PROMPT:
From the entries below, return only the lines starting at the one that contains "Proof. unfold idle, x_terminal, view." and ending at the one that contains "intros S Hw.", exactly as they stand.

Stored data entries:
Lemma worker_ok_set pending w i x x' :
  worker_ok pending w -> w.(w_heap) !! i = Some x ->
  x'.(x_task_id) = x.(x_task_id) -> x'.(x_memory_requirement_bytes) = x.(x_memory_requirement_bytes) ->
  (key_of x ∉ pending -> has_callback x -> has_callback x') ->
  (key_of x ∈ w.(w_queued_tasks) -> od_get (key_of x) w.(w_tasks) = Some i -> idle x -> idle x') ->
  worker_ok pending (put_task i x' w).
Proof.
  intros Hw Hx Et Em Hc Hq.
  assert (Hlt : (i < length (w_heap w))%nat) by (by eapply lookup_lt_Some).
  assert (Hkey : forall key, od_get key (w_tasks w) = Some i -> key = key_of x).
  { intros key E. destruct (k_refs _ _ Hw _ _ E) as (y & Hy & <-). congruence. }
  assert (Hmem : forall key, task_memory (put_task i x' w) key = task_memory w key).
  { intros key. unfold task_memory. rewrite task_at_set. case_decide as D; [|done].
    destruct D as [D _]. by rewrite (task_at_ref _ _ _ _ D Hx). }
  split; cbn; try apply Hw.
  - intros key j E. destruct (k_refs _ _ Hw _ _ E) as (y & Hy & Ek). rewrite list_lookup_insert.
    case_decide as D; [|by eauto]. destruct D as [-> _]. exists x'. split; [done|]. unfold key_of in *.
    rewrite Et. naive_solver.
  - intros j y. rewrite list_lookup_insert. case_decide as D; [|apply Hw]. intros [= <-]. rewrite Em. by eapply Hw.
  - intros key y Hr Hp. rewrite task_at_set. case_decide as D; [|by apply (k_callback _ _ Hw)].
    intros [= <-]. destruct D as [D _]. pose proof (Hkey _ D). subst key. apply Hc; [done|].
    eapply Hw; [done..|]. by eapply task_at_ref.
  - erewrite running_memory_ext; [apply Hw|done..].
  - intros key Hin. rewrite task_at_set. destruct (k_queued _ _ Hw _ Hin) as (y & Hy & Hi).
    case_decide as D; [|by eauto]. destruct D as [D _]. pose proof (Hkey _ D). subst key.
    exists x'. split; [done|]. apply Hq; [done..|]. rewrite (task_at_ref _ _ _ _ D Hx) in Hy. naive_solver.
Qed.

(** The part of an attempt that the operations of a started or unqueued task
    keep. *)
Definition sview x := (x.(x_task_id), x.(x_memory_requirement_bytes), fu_callback <$> x.(x_future)).
Definition sviewed v x : Prop := sview x = v.

Lemma viewed_sviewed {A} (m : ST FteTaskExecution A) :
  (forall v, preserves (viewed v) m) -> forall v, preserves (sviewed v) m.
Proof. intros H v x <-. specialize (H (view x) x eq_refl). unfold viewed, view, sviewed, sview in *. congruence. Qed.

(** The attempt at [i] is not the one that waits in the queue under its key. *)
Definition detached (i : nat) w : Prop :=
  exists x, w.(w_heap) !! i = Some x /\
    ~ (key_of x ∈ w.(w_queued_tasks) /\ od_get (key_of x) w.(w_tasks) = Some i).

Definition detached_ok pending (i : nat) w : Prop := worker_ok pending w /\ detached i w.

(** Two workers with the same tasks in the same places, each task with the
    same identity, coroutine and state. *)
Record same_shape w w' : Prop := {
  sh_tasks : w'.(w_tasks) = w.(w_tasks);
  sh_running : w'.(w_running_tasks) = w.(w_running_tasks);
  sh_queued : w'.(w_queued_tasks) = w.(w_queued_tasks);
  sh_heap : forall i, view <$> w'.(w_heap) !! i = view <$> w.(w_heap) !! i;
}.

Lemma same_shape_refl w : same_shape w w.
Proof. done. Qed.

Lemma shape_task w w' key : same_shape w w' -> view <$> task_at w' key = view <$> task_at w key.
Proof.
  intros H. unfold task_at. rewrite (sh_tasks _ _ H). destruct (od_get key (w_tasks w)) as [i|]; [|done].
  apply (sh_heap _ _ H).
Qed.

Lemma shape_at w w' i x' : same_shape w w' -> w'.(w_heap) !! i = Some x' ->
  exists x, w.(w_heap) !! i = Some x /\ view x' = view x.
Proof.
  intros H Hx. pose proof (sh_heap _ _ H i) as E. rewrite Hx in E.
  destruct (w_heap w !! i); [|done]. apply (inj Some) in E. eauto.
Qed.

Lemma shape_at_l w w' i x : same_shape w w' -> w.(w_heap) !! i = Some x ->
  exists x', w'.(w_heap) !! i = Some x' /\ view x' = view x.
Proof.
  intros H Hx. pose proof (sh_heap _ _ H i) as E. rewrite Hx in E.
  destruct (w_heap w' !! i); [|done]. apply (inj Some) in E. eauto.
Qed.

Lemma shape_task_at w w' key x' : same_shape w w' -> task_at w' key = Some x' ->
  exists x, task_at w key = Some x /\ view x' = view x.
Proof.
  intros H Hx. pose proof (shape_task _ _ key H) as E. rewrite Hx in E.
  destruct (task_at w key); [|done]. apply (inj Some) in E. eauto.
Qed.

Lemma shape_memory w w' : same_shape w w' -> running_memory w' = running_memory w.
Proof.
  intros H. apply running_memory_ext; [apply H|]. intros key. unfold task_memory.
  pose proof (shape_task _ _ key H) as E. destruct (task_at w' key), (task_at w key); try done.
  injection E. unfold view. congruence.
Qed.

Lemma view_idle x x' : view x' = view x -> idle x -> idle x'.
Proof. unfold idle, x_terminal, view. intros [= _ _ -> ->]. done. Qed.
Lemma view_callback x x' : view x' = view x -> has_callback x -> has_callback x'.
Proof. unfold has_callback, view. intros [= _ _ -> _]. done. Qed.
Lemma view_key x x' : view x' = view x -> key_of x' = key_of x.
Proof. unfold key_of, view. by intros [= -> _ _ _]. Qed.

Lemma worker_ok_shape pending w w' : same_shape w w' -> worker_ok pending w -> worker_ok pending w'.
Proof.
  intros S Hw. pose proof (shape_memory _ _ S) as Em. pose proof S as [E1 E2 E3 E4].
  split; rewrite ?E1, ?E2, ?E3, ?Em; try apply Hw.
  - intros key i Hi. destruct (k_refs _ _ Hw _ _ Hi) as (x & Hx & <-).
    destruct (shape_at_l _ _ _ _ S Hx) as (x' & Hx' & Ev). exists x'. split; [done|by apply view_key].
  - intros i x' Hx'. destruct (shape_at _ _ _ _ S Hx') as (x & Hx & Ev). injection Ev as _ -> _ _.
    by eapply Hw.
  - intros key x' Hr Hp Hx'. destruct (shape_task_at _ _ _ _ S Hx') as (x & Hx & Ev).
    eapply view_callback; [done|]. by eapply Hw.
  - intros key Hq. destruct (k_queued _ _ Hw _ Hq) as (x & Hx & Hi).
    pose proof (shape_task _ _ key S) as E. rewrite Hx in E. destruct (task_at w' key) as [x'|]; [|done].
    exists x'. split; [done|]. eapply view_idle; [|done]. by apply (inj Some) in E.
Qed.

Lemma detached_shape pending i w w' : same_shape w w' -> detached_ok pending i w -> detached_ok pending i w'.
Proof.
  intros S [Hw (x & Hx & Hd)]. split; [by eapply worker_ok_shape|].
  destruct (shape_at_l _ _ _ _ S Hx) as (x' & Hx' & Ev). exists x'. split; [done|].
  by rewrite (view_key _ _ Ev), (sh_queued _ _ S), (sh_tasks _ _ S).
Qed.

Lemma on_shape {A} w0 i (m : ST FteTaskExecution A) :
  (forall v, preserves (viewed v) m) -> preserves (same_shape w0) (on i m).
Proof.
  intros Hm w [E1 E2 E3 E5]. unfold on. destruct (w_heap w !! i) as [x|] eqn:Hx; [|done].
  specialize (Hm (view x) x eq_refl). destruct (m x) as [r x']. cbn in Hm |- *. split; cbn; [done..|].
  intros j. rewrite <- E5, list_lookup_insert. case_decide as D; [|done]. destruct D as [-> _].
  rewrite Hx. cbn. by rewrite Hm.
Qed.

(** An operation that keeps the shape keeps every invariant of it. *)
Lemma shaped_preserves {A} (I : Worker -> Prop) (m : ST Worker A) :
  (forall w w', same_shape w w' -> I w -> I w') -> (forall w, preserves (same_shape w) m) -> preserves I m.
Proof. intros HI Hm w Hw. eapply HI; [|exact Hw]. apply Hm, same_shape_refl. Qed.

Lemma on_detached {A} pending i (m : ST FteTaskExecution A) :
  (forall v, preserves (sviewed v) m) -> preserves (detached_ok pending i) (on i m).
Proof.
  intros Hm w [Hw (x & Hx & Hd)]. unfold on. rewrite Hx.
  specialize (Hm (sview x) x eq_refl). destruct (m x) as [r x']. cbn in *.
  unfold sviewed, sview in Hm. injection Hm as E1 E2 E3. split.
  - eapply worker_ok_set; [done..| |naive_solver]. intros _. unfold has_callback. by rewrite E3.
  - exists x'. split; [cbn; by rewrite list_lookup_insert_eq by (by eapply lookup_lt_Some)|].
    unfold key_of. cbn. by rewrite E1.
Qed.

End Invariant.

(** Frames of the manager's operations. *)
Ltac shape_step :=
  first
    [ solve [auto with worker nocore]
    | lazymatch goal with
      | |- preserves (same_shape _) (on _ _) => apply on_shape; intros ?; frame
      | H : same_shape _ ?w |- same_shape _ _ => destruct H; split; assumption
      end
    | frame_step ].
Ltac shape := cbv zeta; repeat shape_step.

Ltac detach_step :=
  first
    [ solve [auto with worker nocore]
    | lazymatch goal with
      | |- preserves (detached_ok _ _ _) (on _ _) =>
          first [ apply on_detached; intros ?; solve [frame]
                | apply shaped_preserves; [apply detached_shape | intros ?; solve [shape]] ]
      end
    | frame_step ].
Ltac detach := cbv zeta; repeat detach_step.

Section Operations.
Context {Env : WorkerEnv} (cfg : WorkerConfig).

Lemma publish_shape w0 i : preserves (same_shape w0) (publish_status cfg i).
Proof. unfold publish_status. shape. Qed.
#[local] Hint Resolve publish_shape : worker.

Lemma publish_quiet_shape w0 i : preserves (same_shape w0) (publish_quiet cfg i).
Proof. unfold publish_quiet. shape. Qed.
#[local] Hint Resolve publish_quiet_shape : worker.

Lemma publishing_shape w0 i m :
  (forall v, preserves (viewed v) m) -> preserves (same_shape w0) (publishing cfg i m).
Proof. intros. unfold publishing. shape. Qed.
#[local] Hint Resolve publishing_shape : worker.

Lemma release_shape w0 i : preserves (same_shape w0) (release cfg i).
Proof. unfold release. shape. Qed.
#[local] Hint Resolve release_shape : worker.

Lemma shaped_detached {A} p i (m : ST Worker A) :
  (forall w, preserves (same_shape w) m) -> preserves (detached_ok cfg p i) m.
Proof. intros H. apply shaped_preserves; [|done]. intros w w'. apply detached_shape. Qed.
Lemma shaped_ok {A} p (m : ST Worker A) :
  (forall w, preserves (same_shape w) m) -> preserves (worker_ok cfg p) m.
Proof. intros H. apply shaped_preserves; [|done]. intros w w'. apply worker_ok_shape. Qed.
#[local] Hint Resolve shaped_detached shaped_ok : worker.

Lemma publishing_detached p i m :
  (forall v, preserves (sviewed v) m) -> preserves (detached_ok cfg p i) (publishing cfg i m).
Proof. intros. unfold publishing. detach. Qed.
#[local] Hint Resolve publishing_detached : worker.

(** ** The coroutine *)

Lemma sviewed_set_state b st f v : preserves (sviewed v) (set_state b st f).
Proof. unfold set_state. frame. Qed.
#[local] Hint Resolve sviewed_set_state : worker.

Lemma sviewed_future v f :
  (forall x, fu_callback (f x) = fu_callback x) ->
  preserves (sviewed v) (smodify (fun x => x <| x_future ::= fmap f |>)).
Proof.
  intros Hf. apply preserves_modify. intros x <-. unfold sviewed, sview. cbn.
  destruct (x_future x) as [fu|]; cbn; [by rewrite Hf|done].
Qed.

Lemma sviewed_cancel b v : preserves (sviewed v) (cancel b).
Proof.
  unfold cancel. frame.
  - apply (viewed_sviewed cancel_queues). auto with worker.
  - unfold sviewed, sview in *. cbn. rewrite <- H. by destruct (x_future s) as [[[] ? ?]|].
Qed.
#[local] Hint Resolve sviewed_cancel : worker.

Lemma transition_detached p i st f : preserves (detached_ok cfg p i) (transition cfg i st f).
Proof. unfold transition. detach. Qed.
#[local] Hint Resolve transition_detached : worker.

Lemma end_run_detached p i : preserves (detached_ok cfg p i) (end_run i).
Proof. unfold end_run. apply on_detached. intros v. by apply sviewed_future. Qed.
Lemma suspend_detached p i ph : preserves (detached_ok cfg p i) (suspend i ph).
Proof. unfold suspend. apply on_detached. intros v. by apply sviewed_future. Qed.
#[local] Hint Resolve end_run_detached suspend_detached : worker.

Lemma run_from_wait_detached p i : preserves (detached_ok cfg p i) (run_from_wait cfg i).
Proof. unfold run_from_wait, fail_run, begin_execution. detach. Qed.
#[local] Hint Resolve run_from_wait_detached : worker.

Lemma on_sget_run i w :
  on i sget w = match w.(w_heap) !! i with
                | Some x => (Ok x, w)
                | None => (Raise (KeyError "dangling reference"), w)
                end.
Proof.
  unfold on. destruct (w_heap w !! i) as [x|] eqn:Hx; [|done]. cbn. f_equal. destruct w. unfold put_task. cbn.
  unfold set_field. by rewrite list_insert_id.
Qed.

Lemma preserves_on_get {A} (I : Worker -> Prop) i (k : FteTaskExecution -> ST Worker A) :
  (forall w x, I w -> w.(w_heap) !! i = Some x -> I (snd (k x w))) -> preserves I (sbind (on i sget) k).
Proof.
  intros H w Hw. unfold sbind. rewrite on_sget_run. destruct (w_heap w !! i) as [x|] eqn:Hx; [|done]. by apply H.
Qed.

Lemma started_detached p w i x :
  worker_ok cfg p w -> w.(w_heap) !! i = Some x -> x.(x_future) <> None -> detached_ok cfg p i w.
Proof.
  intros Hw Hx Hf. split; [done|]. exists x. split; [done|]. intros [Hq Hi].
  destruct (k_queued _ _ _ Hw _ Hq) as (y & Hy & Hidle & _). rewrite (task_at_ref _ _ _ _ Hi Hx) in Hy.
  naive_solver.
Qed.

(** An operation of a started attempt. *)
Lemma preserves_started {A} p i (k : ST Worker A) w x :
  preserves (detached_ok cfg p i) k -> worker_ok cfg p w -> w.(w_heap) !! i = Some x -> x.(x_future) <> None ->
  worker_ok cfg p (snd (k w)).
Proof. intros Hk Hw Hx Hf. by eapply Hk, started_detached. Qed.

COMPLETED TASK:
Proof. unfold idle, x_terminal, view. intros [= _ _ -> ->]. done. Qed.
Lemma view_callback x x' : view x' = view x -> has_callback x -> has_callback x'.
Proof. unfold has_callback, view. intros [= _ _ -> _]. done. Qed.
Lemma view_key x x' : view x' = view x -> key_of x' = key_of x.
Proof. unfold key_of, view. by intros [= -> _ _ _]. Qed.

Lemma worker_ok_shape pending w w' : same_shape w w' -> worker_ok pending w -> worker_ok pending w'.
Proof.
  intros S Hw. pose proof (shape_memory _ _ S) as Em. pose proof S as [E1 E2 E3 E4].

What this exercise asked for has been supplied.